Following a bench trial, the trial court entered a judgment of dissolution, dissolving the marriage of Mother and Father. The trial court divided the marital property, established custody and awarded child support to Mother. On appeal, Father alleges the trial court erred in (1) "not making a just and equitable distribution of property" in that it accepted Mother’s valuation of the home and not the appraiser’s opinion; (2) ordering Father to pay a portion of Mother’s attorney fees, alleging that there was no substantial evidence to support the award; (3) awarding child support for his nineteen-year-old son ("Son") because Son did not meet the statutory requirement of being enrolled in college by October 1 following high school graduation; and (4) in calculating the amount of child support owed because the court’s Form 14 calculation did not contain an overnight visitation credit, nor did it accurately reflect Mother’s monthly income.

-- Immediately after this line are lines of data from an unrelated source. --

(** X17 on the replies of a USDC-like token. *)
Lemma getTokenMeta_well_formed_sample :
  run (TokenBalances.getTokenMeta sample_token) [decimals_reply; symbol_reply]
  = Some (Return sample_meta).
Proof.
  assert (is_hex (lit "12")) as Hw by (apply is_hex_forallb; reflexivity).
  assert (is_hex (drop 2 usdc_bytes32)) as Hd
    by (apply is_hex_forallb; vm_compute; reflexivity).
  destruct (getTokenMeta_well_formed sample_token decimals_reply symbol_reply
              (lit "12") (drop 2 usdc_bytes32) eq_refl eq_refl Hw
              ltac:(discriminate) ltac:(vm_compute; reflexivity) Hd) as [H _].
  apply H; [reflexivity|vm_compute; discriminate].
Defined.

End PanelBehaviour.

Section RefreshRoundTrip.
Import Rpc Panel.

(** X18. A refresh and its answer.  From a state with nothing in flight,
    an active registered token and a valid wallet, [refresh] followed by
    the node's answer leaves nothing in flight, resets [isRefreshing],
    stamps [updatedAt] with the time of the answer and changes the balance
    of the active token only.  When the answer is ["0x"] followed by hex
    digits, the ERC-20 panel stores [formatUnits(value, meta.decimals)]
    ([null] when that throws) and the ERC-721 panel stores the decimal
    digits of the value; when [rpcCall] throws, both store [null]. *)
Theorem refresh_round_trip :
  (forall (w : TokenPanel.world) (a : jsstring) (meta : TokenBalances.TokenMeta)
          (now1 now2 : Z) (r : fetch_result RpcResponse),
     pending w = [] ->
     validWallet (ui w) = true ->
     activeAddr (ui w) = Some a -> a <> [] ->
     find (same_address TokenBalances.address a) (tokens (ui w)) = Some meta ->
     let w2 := TokenPanel.step now2 (Answer 0 r) (TokenPanel.step now1 Refresh w) in
     pending w2 = []
     /\ isRefreshing (ui w2) = false
     /\ updatedAt (ui w2) = Some now2
     /\ tokens (ui w2) = tokens (ui w)
     /\ (forall k, k <> toLowerCase a -> balances (ui w2) !! k = balances (ui w) !! k)
     /\ (forall hexw,
           TokenBalances.rpc_result r = Return (lit "0x" ++ hexw) ->
           is_hex hexw -> hexw <> [] ->
           balances (ui w2) !! toLowerCase a
           = Some (match TokenBalances.formatUnits (hex_value hexw)
                           (TokenBalances.decimals meta) with
                   | Return text => Some text
                   | Throw _ => None
                   end))
     /\ (forall e,
           TokenBalances.rpc_result r = Throw e ->
           balances (ui w2) !! toLowerCase a = Some None))
  /\ (forall (w : NFTPanel.world) (a : jsstring) (meta : NFTBalances.NftMeta)
             (now1 now2 : Z) (r : fetch_result RpcResponse),
        pending w = [] ->
        validWallet (ui w) = true ->
        activeAddr (ui w) = Some a -> a <> [] ->
        find (same_address NFTBalances.address a) (tokens (ui w)) = Some meta ->
        let w2 := NFTPanel.step now2 (Answer 0 r) (NFTPanel.step now1 Refresh w) in
        pending w2 = []
        /\ isRefreshing (ui w2) = false
        /\ updatedAt (ui w2) = Some now2
        /\ tokens (ui w2) = tokens (ui w)
        /\ (forall k, k <> toLowerCase a -> balances (ui w2) !! k = balances (ui w) !! k)
        /\ (forall hexw,
              TokenBalances.rpc_result r = Return (lit "0x" ++ hexw) ->
              is_hex hexw -> hexw <> [] ->
              balances (ui w2) !! toLowerCase a
              = Some (Some (BigInt_toString (hex_value hexw))))
        /\ (forall e,
              TokenBalances.rpc_result r = Throw e ->
              balances (ui w2) !! toLowerCase a = Some None)).
Proof.
  split.
  - intros w a meta now1 now2 r Hpend Hvalid Hact Hne Hfind. cbv zeta.
    unfold TokenPanel.step.
    rewrite (refresh_then_answer _ _ _ _ w a meta now1 now2 r _
               Hpend Hvalid Hact Hne Hfind (getTokenBalance_run _ _ r)).
    cbn [ui pending].
    pose proof (found_same_address _ _ _ _ Hfind) as Hkey.
    destruct (refresh_resume_effect TokenBalances.address TokenPanel.display now2 meta
                (cbind (TokenBalances.rpc_result r) TokenBalances.hexToBigInt)
                (set_isRefreshing true (ui w)))
      as (Hrf & Hupd & Htok & _ & _ & Hbal & Hother).
    rewrite Hkey in Hbal, Hother.
    split; [done|]. split; [done|]. split; [done|]. split; [done|].
    split; [exact Hother|]. split.
    + intros hexw Hr Hhex Hnonempty. rewrite Hbal, Hr. cbn [cbind].
      unfold TokenBalances.hexToBigInt. by rewrite BigInt_hex_word.
    + intros e Hr. by rewrite Hbal, Hr.
  - intros w a meta now1 now2 r Hpend Hvalid Hact Hne Hfind. cbv zeta.
    unfold NFTPanel.step.
    rewrite (refresh_then_answer _ _ _ _ w a meta now1 now2 r _
               Hpend Hvalid Hact Hne Hfind (getNftBalance_run _ _ r)).
    cbn [ui pending].
    pose proof (found_same_address _ _ _ _ Hfind) as Hkey.
    destruct (refresh_resume_effect NFTBalances.address NFTPanel.display now2 meta
                (cbind (TokenBalances.rpc_result r) TokenBalances.hexToBigInt)
                (set_isRefreshing true (ui w)))
      as (Hrf & Hupd & Htok & _ & _ & Hbal & Hother).
    rewrite Hkey in Hbal, Hother.
    split; [done|]. split; [done|]. split; [done|]. split; [done|].
    split; [exact Hother|]. split.
    + intros hexw Hr Hhex Hnonempty. rewrite Hbal, Hr. cbn [cbind].
      unfold TokenBalances.hexToBigInt. by rewrite BigInt_hex_word.
    + intros e Hr. by rewrite Hbal, Hr.
Qed.

(** X18 on a sample: the registered sample token with [wallet_1] typed in,
    and a node that answers 1.5 * 10^18. *)
Lemma refresh_round_trip_sample :
  let w := TokenPanel.step 0 (EditWallet sample_token wallet_1)
             (TokenPanel.step 0 KeepActiveValid (init [sample_meta])) in
  let w2 := TokenPanel.step 2 (Answer 0 (reply_ok (lit "0x14d1120d7b160000")))
              (TokenPanel.step 1 Refresh w) in
  balances (ui w2) !! toLowerCase sample_token = Some (Some (lit "1.5"))
  /\ updatedAt (ui w2) = Some 2
  /\ isRefreshing (ui w2) = false
  /\ pending w2 = [].
Proof.
  cbv zeta. destruct refresh_round_trip as [H _].
  assert (is_hex (lit "14d1120d7b160000")) as Hhex
    by (apply is_hex_forallb; reflexivity).
  destruct (H (TokenPanel.step 0 (EditWallet sample_token wallet_1)
                 (TokenPanel.step 0 KeepActiveValid (init [sample_meta])))
              sample_token sample_meta 1 2 (reply_ok (lit "0x14d1120d7b160000"))
              eq_refl ltac:(vm_compute; reflexivity) eq_refl ltac:(discriminate)
              ltac:(vm_compute; reflexivity))
    as (Hp & Hrf & Hupd & _ & _ & Hbal & _).
  split; [|by repeat split].
  rewrite (Hbal (lit "14d1120d7b160000") eq_refl Hhex ltac:(discriminate)).
  vm_compute. reflexivity.
Defined.

End RefreshRoundTrip.
(** Characters without a carriage return before a line feed complete no
    terminator when they are read, low byte first, from the sentinel. *)
Lemma unterminated_low_byte_first (chars : list byte) :
  no_crlf chars = true ->
  unterminated sentinel (low_byte_first chars) = true.
Proof.
  destruct chars as [|c chars]; intros N; [reflexivity|].
  change (low_byte_first (c :: chars)) with (c :: x00 :: low_byte_first chars).
  cbn [unterminated]. repeat (apply andb_true_intro; split).
  - apply negb_true_iff, bool_decide_eq_false. cbn. discriminate.
  - apply negb_true_iff, bool_decide_eq_false. intros E.
    apply terminator_last in E. discriminate.
  - change ((sentinel ++ [c]) ++ [x00]) with ([x00] ++ [c; x00]).
    now apply unterminated_low_byte_first_after.
Qed.

Lemma read_loop_low_byte_first_lines (lines : list (list byte)) :
  forall (self : NGSLogPrep) (rt : runtime) (ls : list pystr),
    __ba self = sentinel ->
    Forall (fun chars => no_crlf chars = true) lines ->
    read_loop
      (concat (map (fun chars => low_byte_first chars ++ line_end_low_byte_first)
                   lines)) (self, rt, ls) =
      (set_ba sentinel
         (advanced
            (length (concat (map (fun chars =>
               low_byte_first chars ++ line_end_low_byte_first) lines))) self),
       rt, ls ++ map (map Byte.to_N) lines).
Proof.
  induction lines as [|chars lines IH]; intros self rt ls S N.
  - cbn. rewrite app_nil_r. destruct self. cbn in S. now subst.
  - inversion N as [|? ? N1 N2]; subst. cbn [map concat].
    rewrite read_loop_app, read_loop_low_byte_first
      by (try exact S; now apply unterminated_low_byte_first).
    rewrite IH by (try exact N2; reflexivity).
    rewrite advanced_set_ba, set_ba_set_ba, advanced_add, <- app_assoc.
    rewrite (length_app (low_byte_first chars ++ line_end_low_byte_first)).
    rewrite (length_app (low_byte_first chars)). reflexivity.
Qed.
Definition proj (e : SearchResult) : Q * MatchType := (score e, matchType e).

(** A string made of decimal digits only. *)
Fixpoint all_digits (w : string) : bool :=
  match w with
  | EmptyString => true
  | String c w' => is_digit c && all_digits w'
  end.

(** [list()]'s order: [a] comes before [b] when [b] is not newer. *)
Definition newer_first (getTime : string -> Z) (a b : Context) : Prop :=
  (getTime (updated (metadata b)) <= getTime (updated (metadata a)))%Z.

(** Every character of [s] satisfies [ok]. *)
Fixpoint all_chars (ok : ascii -> bool) (s : string) : bool :=
  match s with
  | EmptyString => true
  | String c s' => ok c && all_chars ok s'
  end.

(** The characters of a sanitised title: [[a-z0-9-]]. *)
Definition is_slug_char (c : ascii) : bool := is_lower_alnum c || Ascii.eqb c "-".

(** The file [p] holds the entity [i] as [findContextFile] tests it: a
    [.md] path containing the first 8 characters of [i], whose front matter
    parses with id exactly [i]. *)
Definition names_entity (i p : string) (f : MatterFile) : Prop :=
  endsWith p ".md" = true /\ includes p (substring 0 8 i) = true /\
  exists c, parse f None = Ok c /\ id (metadata c) = i.

(** The same test as a boolean on a walked entry. *)
Definition matches_id (i : string) (pf : string * MatterFile) : bool :=
  endsWith (fst pf) ".md" && includes (fst pf) (substring 0 8 i) &&
  match parse (snd pf) None with
  | Ok c => String.eqb (id (metadata c)) i
  | Err _ => false
  end.
(** [forEach] over an array of particles whose callback draws random
    numbers: particles are visited in order and the source of draws is
    handed from one call to the next. *)
Fixpoint forEach {P : Type} (f : Rng -> P -> P * Rng) (g : Rng) (ps : list P)
  : list P * Rng :=
  match ps with
  | [] => ([], g)
  | p :: rest =>
      let (p', g1) := f g p in
      let (rest', g2) := forEach f g1 rest in
      (p' :: rest', g2)
  end.

(** ** [rn-components/SkiaWindParticles.tsx]: zoom policy and particle step *)

Module Skia.

(** [getParticleCount(zoom, baseCount)]. *)
Definition getParticleCount (zoom : Q) (baseCount : Z) : Z :=
  if Qltb zoom 4 then baseCount
  else if Qltb zoom 6 then floor (inject_Z baseCount * 0.5)
  else if Qltb zoom 8 then floor (inject_Z baseCount * 0.2)
  else if Qltb zoom 10 then floor (inject_Z baseCount * 0.08)
  else if Qltb zoom 12 then floor (inject_Z baseCount * 0.04)
  else floor (inject_Z baseCount * 0.025).

(** [getSpeedFactor(zoom)]. *)
Definition getSpeedFactor (zoom : Q) : Q :=
  if Qltb zoom 4 then 0.08
  else if Qltb zoom 6 then 0.06
  else if Qltb zoom 8 then 0.03
  else if Qltb zoom 10 then 0.015
  else if Qltb zoom 12 then 0.006
  else 0.002.

(** [getTrailLength(zoom, baseLength)]. *)
Definition getTrailLength (zoom : Q) (baseLength : Z) : Z :=
  if Qltb zoom 4 then baseLength
  else if Qltb zoom 6 then floor (inject_Z baseLength * 0.8)
  else if Qltb zoom 8 then floor (inject_Z baseLength * 0.6)
  else if Qltb zoom 10 then floor (inject_Z baseLength * 0.4)
  else if Qltb zoom 12 then floor (inject_Z baseLength * 0.25)
  else Z.max 3 (floor (inject_Z baseLength * 0.15)).

(** [interface WindData]: the grid dimensions, the RGBA bytes and the
    geographic bounds. *)
Record WindData : Type := mkWindData {
  width : Z;
  height : Z;
  data : list Z;
  bounds : Bounds
}.

(** A trail point [{ lng, lat }]. *)
Record GeoPoint : Type := mkGeoPoint {
  pt_lng : Q;
  pt_lat : Q
}.

(** [interface Particle]. *)
Record Particle : Type := mkParticle {
  id : Z;
  x : Q;
  y : Q;
  lng : Q;
  lat : Q;
  age : Z;
  maxAge : Z;
  trail : list GeoPoint
}.

(** What the component's callbacks close over: the props and the zoom read
    from the camera.  [None] is a [null] prop. *)
Record Props : Type := mkProps {
  windData : option WindData;
  mapBounds : option (Q * Q * (Q * Q));
  zoom : Q;
  baseParticleCount : Z;
  trailLength : Z;
  meanMaxAge : Z
}.

(** The body of the [for] loop of [initParticles]: one particle, four draws
    (longitude, latitude, age, maximal age). *)
Definition initParticle (wd : WindData) (maxAge0 : Z) (i : Z) (g : Rng)
  : Particle * Rng :=
  let b := bounds wd in
  let (r1, g1) := random g in
  let lng0 := west b + r1 * (east b - west b) in
  let (r2, g2) := random g1 in
  let lat0 := south b + r2 * (north b - south b) in
  let x0 := ((lng0 - west b) / (east b - west b)) * inject_Z (width wd) in
  let y0 := ((north b - lat0) / (north b - south b)) * inject_Z (height wd) in
  let (r3, g3) := random g2 in
  let (r4, g4) := random g3 in
  ({| id := i; x := x0; y := y0; lng := lng0; lat := lat0;
      age := floor (r3 * inject_Z maxAge0);
      maxAge := maxAge0 + floor (r4 * 30) - 15;
      trail := [ {| pt_lng := lng0; pt_lat := lat0 |} ] |}, g4).

(** [for (let i = 0; i < particleCount; i++)]: [n] iterations from index [i]. *)
Fixpoint initLoop (wd : WindData) (maxAge0 : Z) (n : nat) (i : Z) (g : Rng)
  : list Particle * Rng :=
  match n with
  | O => ([], g)
  | S n' =>
      let (p, g1) := initParticle wd maxAge0 i g in
      let (rest, g2) := initLoop wd maxAge0 n' (i + 1)%Z g1 in
      (p :: rest, g2)
  end.

(** [initParticles]: [None] when the callback returns early and leaves
    [particlesRef.current] as it was. *)
Definition initParticles (pr : Props) (g : Rng) : option (list Particle * Rng) :=
  match windData pr, mapBounds pr with
  | Some wd, Some _ =>
      let particleCount := getParticleCount (zoom pr) (baseParticleCount pr) in
      Some (initLoop wd (meanMaxAge pr) (Z.to_nat particleCount) 0%Z g)
  | _, _ => None
  end.

(** The first half of the [forEach] callback of [updateParticles]: look the
    pixel under the particle up and, when its alpha byte is positive, move
    the particle and grow its trail.  A read outside the buffer yields
    [undefined], for which [a > 0] is false; when the alpha byte is there,
    so are the red and green bytes before it. *)
Definition advect (wd : WindData) (speedFactor : Q) (currentTrailLength : Z)
    (p : Particle) : Particle :=
  let px := floor (x p) in
  let py := floor (y p) in
  if ((0 <=? px)%Z && (px <? width wd)%Z && (0 <=? py)%Z && (py <? height wd)%Z)%bool
  then
    let idx := ((py * width wd + px) * 4)%Z in
    match byteAt (data wd) idx, byteAt (data wd) (idx + 1)%Z,
          byteAt (data wd) (idx + 3)%Z with
    | Some r, Some g, Some a =>
        if (0 <? a)%Z then
          let u := (inject_Z r / 255) * 100 - 50 in
          let v := (inject_Z g / 255) * 100 - 50 in
          let x1 := x p + u * speedFactor in
          let y1 := y p - v * speedFactor in
          let b := bounds wd in
          let lng1 := west b + (x1 / inject_Z (width wd)) * (east b - west b) in
          let lat1 := north b - (y1 / inject_Z (height wd)) * (north b - south b) in
          let trail1 := {| pt_lng := lng1; pt_lat := lat1 |} :: trail p in
          let trail2 :=
            if (currentTrailLength <? Z.of_nat (length trail1))%Z
            then slice0 trail1 currentTrailLength
            else trail1 in
          {| id := id p; x := x1; y := y1; lng := lng1; lat := lat1;
             age := age p; maxAge := maxAge p; trail := trail2 |}
        else p
    | _, _, _ => p
    end
  else p.

(** [particle.age++]. *)
Definition grow (p : Particle) : Particle :=
  {| id := id p; x := x p; y := y p; lng := lng p; lat := lat p;
     age := (age p + 1)%Z; maxAge := maxAge p; trail := trail p |}.

(** The condition of the "Reset if needed" test. *)
Definition needsReset (wd : WindData) (p : Particle) : bool :=
  (maxAge p <? age p)%Z
  || Qltb (x p) 0 || Qgeb (x p) (inject_Z (width wd))
  || Qltb (y p) 0 || Qgeb (y p) (inject_Z (height wd)).

(** The body of the reset: three draws (longitude, latitude, maximal age). *)
Definition respawn (wd : WindData) (maxAge0 : Z) (g : Rng) (p : Particle)
  : Particle * Rng :=
  let b := bounds wd in
  let (r1, g1) := random g in
  let lng0 := west b + r1 * (east b - west b) in
  let (r2, g2) := random g1 in
  let lat0 := south b + r2 * (north b - south b) in
  let (r3, g3) := random g2 in
  ({| id := id p;
      x := ((lng0 - west b) / (east b - west b)) * inject_Z (width wd);
      y := ((north b - lat0) / (north b - south b)) * inject_Z (height wd);
      lng := lng0; lat := lat0;
      age := 0;
      maxAge := maxAge0 + floor (r3 * 30) - 15;
      trail := [ {| pt_lng := lng0; pt_lat := lat0 |} ] |}, g3).

(** The whole [forEach] callback. *)
Definition updateParticle (wd : WindData) (speedFactor : Q)
    (currentTrailLength : Z) (maxAge0 : Z) (g : Rng) (p : Particle)
  : Particle * Rng :=
  let p1 := grow (advect wd speedFactor currentTrailLength p) in
  if needsReset wd p1 then respawn wd maxAge0 g p1 else (p1, g).

(** [updateParticles]: one simulation tick over [particlesRef.current]. *)
Definition updateParticles (pr : Props) (g : Rng) (ps : list Particle)
  : list Particle * Rng :=
  match windData pr, mapBounds pr with
  | Some wd, Some _ =>
      let speedFactor := getSpeedFactor (zoom pr) in
      let currentTrailLength := getTrailLength (zoom pr) (trailLength pr) in
      forEach (updateParticle wd speedFactor currentTrailLength (meanMaxAge pr)) g ps
  | _, _ => (ps, g)
  end.

(** Consecutive ticks, one per element of [prs]: the props (and so the zoom)
    in force at each tick. *)
Fixpoint run (prs : list Props) (g : Rng) (ps : list Particle)
  : list Particle * Rng :=
  match prs with
  | [] => (ps, g)
  | pr :: rest =>
      let (ps1, g1) := updateParticles pr g ps in
      run rest g1 ps1
  end.

(** [n] ticks under the same props. *)
Definition steps (n : nat) (pr : Props) (g : Rng) (ps : list Particle)
  : list Particle * Rng :=
  run (repeat pr n) g ps.

(** The pixel position lies in [[0, width) x [0, height)]. *)
Definition inGrid (wd : WindData) (p : Particle) : Prop :=
  0 <= x p /\ x p < inject_Z (width wd) /\
  0 <= y p /\ y p < inject_Z (height wd).

Definition inGridb (wd : WindData) (p : Particle) : bool :=
  Qle_bool 0 (x p) && Qltb (x p) (inject_Z (width wd)) &&
  Qle_bool 0 (y p) && Qltb (y p) (inject_Z (height wd)).

(** The alpha byte the [forEach] callback reads for [p]: [None] when the
    floored position is outside the grid or the read is outside the buffer. *)
Definition alphaUnder (wd : WindData) (p : Particle) : option Z :=
  let px := floor (x p) in
  let py := floor (y p) in
  if ((0 <=? px)%Z && (px <? width wd)%Z && (0 <=? py)%Z && (py <? height wd)%Z)%bool
  then byteAt (data wd) ((py * width wd + px) * 4 + 3)%Z
  else None.

(** The sample under [p] is valid: the pixel is in range and [a > 0]. *)
Definition validSample (wd : WindData) (p : Particle) : bool :=
  match alphaUnder wd p with
  | Some a => (0 <? a)%Z
  | None => false
  end.

(** Every alpha byte of an RGBA buffer is [0]. *)
Fixpoint allAlphaZero (d : list Z) : bool :=
  match d with
  | _ :: _ :: _ :: a :: rest => (a =? 0)%Z && allAlphaZero rest
  | _ => true
  end.

(** [p'] is [p] after [n] ticks without a valid sample: a trail of one
    point stays a trail of one point, and a particle that is inside the
    grid and does not outlive its maximal age within the [n] ticks has only
    aged. *)
Definition coasts (wd : WindData) (n : nat) (p p' : Particle) : Prop :=
  (length (trail p) = 1%nat -> length (trail p') = 1%nat) /\
  (inGrid wd p -> (age p + Z.of_nat n <= maxAge p)%Z ->
   x p' = x p /\ y p' = y p /\ lng p' = lng p /\ lat p' = lat p /\
   trail p' = trail p /\ age p' = (age p + Z.of_nat n)%Z /\
   maxAge p' = maxAge p).

(** The trail of [p] has at most [l] points. *)
Definition trailWithin (l : Z) (p : Particle) : Prop :=
  (Z.of_nat (length (trail p)) <= l)%Z.

(** [p'] is [p] after the reset of a tick. *)
Definition wasReset (wd : WindData) (m : Z) (p p' : Particle) : Prop :=
  (exists g : Rng, p' = fst (respawn wd m g (grow p))) /\
  id p' = id p /\ age p' = 0%Z /\ length (trail p') = 1%nat.

(** [p'] is [p] after a tick with the trail length parameter [l]: the
    trail is within [l] when the sample was valid or the trail was within
    [l] before; without a valid sample and without a reset the trail is
    the one before, whatever [l]. *)
Definition trailBounded (wd : WindData) (l : Z) (p p' : Particle) : Prop :=
  (validSample wd p = true \/ trailWithin l p -> trailWithin l p') /\
  (validSample wd p = false -> needsReset wd (grow p) = false ->
   trail p' = trail p).
(** The test of the loop on the naming time, without the saturation of
    [Time.Sub]. *)
Lemma dueName_iff now mt :
  dueName now mt = true
  ↔ lastNamed mt = Time.zero ∨ 4 * Time.Hour < now - lastNamed mt.
Proof.
  unfold dueName, Time.IsZero, Time.Sub, Time.zero, metricLogNameFrequency,
    Time.minDuration, Time.maxDuration, Int64.min_int, Int64.max_int,
    Time.Hour, Time.Minute, Time.Second, Time.Millisecond, Time.Microsecond,
    Time.Nanosecond.
  rewrite orb_true_iff, Z.eqb_eq, Z.gtb_ltb, Z.ltb_lt.
  destruct (Z.ltb_spec (now - lastNamed mt) (- 2 ^ 63));
    [|destruct (Z.ltb_spec (2 ^ 63 - 1) (now - lastNamed mt))]; lia.
Qed.

Lemma Encode_entries now order st :
  Inv st → rangeOrder st order → notLimited st now →
  ∃ rs st',
    EncodeLogTailMetricsDelta now order st
    = (Ok (Wire.renderAll (concat rs)), st')
    ∧ Inv st'
    ∧ length rs = length order
    ∧ lastDelta st' = now
    ∧ metrics st' = metrics st
    ∧ sorted st' = sorted st ∧ sortedDirty st' = sortedDirty st
    ∧ length (heap st') = length (heap st)
    ∧ numWireID st' = numWireID st + newlyNamed st order (length order)
    ∧ Forall wfRecord (concat rs)
    ∧ (∀ i k m, order !! i = Some (k, m) →
         rs !! i
         = Some (scanMetric now (numWireID st + newlyNamed st order i)
                   (deref st m)).1.1
         ∧ deref st' m
           = (scanMetric now (numWireID st + newlyNamed st order i)
                (deref st m)).1.2)
    ∧ (∀ m, m ∉ order.*2 → heap st' !! m = heap st !! m).
Proof.
  intros HI Ho Hnl.
  destruct (Encode_scan now order st HI Ho Hnl) as (pool' & Hrun & HI').
  pose proof (rangeOrder_live st order HI Ho) as Hlive.
  pose proof (rangeOrder_NoDup_snd st order HI Ho) as Hnd.
  eexists _, _. split; [exact Hrun|]. split; [exact HI'|].
  cbn [heap metrics numWireID lastDelta sortedDirty sorted
       set_deltaPool set_lastDelta set_numWireID set_heap].
  split; [apply scan_records_length|]. split; [done|].
  split; [done|]. split; [done|]. split; [done|].
  split; [apply scan_heap_length|].
  split; [by rewrite scan_count, newlyNamed_all|].
  split; [apply scan_records; [apply scanMetric_wf|done..]|].
  split.
  - intros i k m Hi.
    destruct (rangeOrder_lookup st order i k m HI Ho Hi) as (mt & Hm & _).
    destruct (scan_at now order st i k m mt HI Ho Hi Hm) as [Hr Hh].
    rewrite (deref_Some _ _ _ Hm). split; [done|].
    unfold deref.
    cbn [heap set_deltaPool set_lastDelta set_numWireID set_heap].
    by rewrite Hh.
  - intros m Hm. by apply scan_frame.
Qed.
End EncodeFacts.

(** ** The sample run *)

Lemma sample_reachable : reachable sampleState.
Proof.
  unfold sampleState.
  apply reachable_call; [apply reachable_call; [apply reachable_initial|]|].
  - split; vm_compute; [discriminate|reflexivity].
  - split; [vm_compute; lia|]. split; vm_compute; discriminate.
Qed.

Lemma sample_rangeOrder : rangeOrder sampleState sampleOrder.
Proof. unfold rangeOrder, sampleOrder. reflexivity. Qed.

Lemma sample_notLimited : notLimited sampleState sampleNow.
Proof. left. reflexivity. Qed.

(** ** The delta encoder, metric by metric *)

Section encoder_properties.
Import InvFacts EncFacts EncoderFacts ScanFacts ReachFacts EncodeFacts.
Implicit Types (m : loc) (mt : Metric) (st : State).
Implicit Types (order : list (string * loc)).

(** What [scanMetric] does, in the words of the protocol, for a metric of
    a state of the registry whose turn comes when [numWireID] is [n]. *)
Lemma scanMetric_words now n mt :
  Int64.in_range (v mt) → Int64.in_range (lastLogVal mt) →
  0 <= wireID mt → 0 <= n → Int64.in_range (n + 1) →
  let r := (scanMetric now n mt).1.1 in
  let mt' := (scanMetric now n mt).1.2 in
  lastLogVal mt' = v mt ∧ v mt' = v mt ∧ name mt' = name mt
  ∧ (v mt = lastLogVal mt → r = [] ∧ mt' = mt)
  ∧ (v mt ≠ lastLogVal mt →
       (wireID mt ≠ 0 → wireID mt' = wireID mt)
       ∧ (wireID mt = 0 → wireID mt' = n + 1)
       ∧ 0 < wireID mt'
       ∧ (lastNamed mt = Time.zero ∨ 4 * Time.Hour < now - lastNamed mt →
            r = [Wire.NameRec (name mt); Wire.ValueRec (wireID mt') (v mt)]
            ∧ lastNamed mt' = now)
       ∧ (¬ (lastNamed mt = Time.zero ∨ 4 * Time.Hour < now - lastNamed mt) →
            r = [Wire.IncRec (wireID mt')
                   (Int64.sub (v mt) (lastLogVal mt))]
            ∧ lastNamed mt' = lastNamed mt)).
Proof.
  intros Hv Hl Hw Hn Hn1. cbn zeta.
  destruct (Int64.sub (v mt) (lastLogVal mt) =? 0) eqn:Hdelta.
  - rewrite scanMetric_unchanged by done. cbn [fst snd].
    rewrite Int64Facts.sub_eqb_0 in Hdelta by done.
    apply Z.eqb_eq in Hdelta. by rewrite Hdelta.
  - rewrite scanMetric_changed by done. cbn [fst snd lastLogVal v name wireID lastNamed].
    rewrite Int64Facts.sub_eqb_0 in Hdelta by done.
    apply Z.eqb_neq in Hdelta.
    rewrite (Int64Facts.add_exact n 1) by done.
    split; [done|]. split; [done|]. split; [done|]. split; [done|].
    intros _.
    split; [intros Hnz; apply Z.eqb_neq in Hnz; by rewrite Hnz|].
    split; [intros Hz; apply Z.eqb_eq in Hz; by rewrite Hz|].
    split; [destruct (Z.eqb_spec (wireID mt) 0); lia|].
    split.
    + intros Hdue%dueName_iff. by rewrite Hdue.
    + intros Hdue. rewrite <- dueName_iff in Hdue.
      apply not_true_is_false in Hdue. by rewrite Hdue.
Qed.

AFFIRMED IN PART, REVERSED IN PART
Held: (1) because a party is qualified to testify as to the value of property and the court can believe or disbelieve either an owner or appraiser’s valuation of property, the trial court did not err in accepting Mother’s valuation of the marital home such that an equitable distribution resulted;
(2) because substantial evidence established Father’s misconduct during the marriage and separation, as evidenced by incidents of domestic violence against Mother and Son, misuse of finances and his incarceration for felony DWI while the case was pending, the court did not err in awarding Mother a portion of her attorney’s fees;
(3) Because Son had joined the National Guard in order to receive tuition assistance and planned to enroll one semester late following a required training period, the Court did not err in its award of child support for Son as he fits the statutory exception to emancipation; and
(4) with regard to the actual calculation of child support ordered by the court, there was error in the stated income of Mother, which both sides admitted, such that the court’s award erroneously added $30 per month to Father’s child support obligation and added to the child support arrearage owed by Father. Father was not entitled to overnight visitation credits based on evidence that overnight visits had not occurred during the separation and would likely not occur in the future so as to warrant a credit.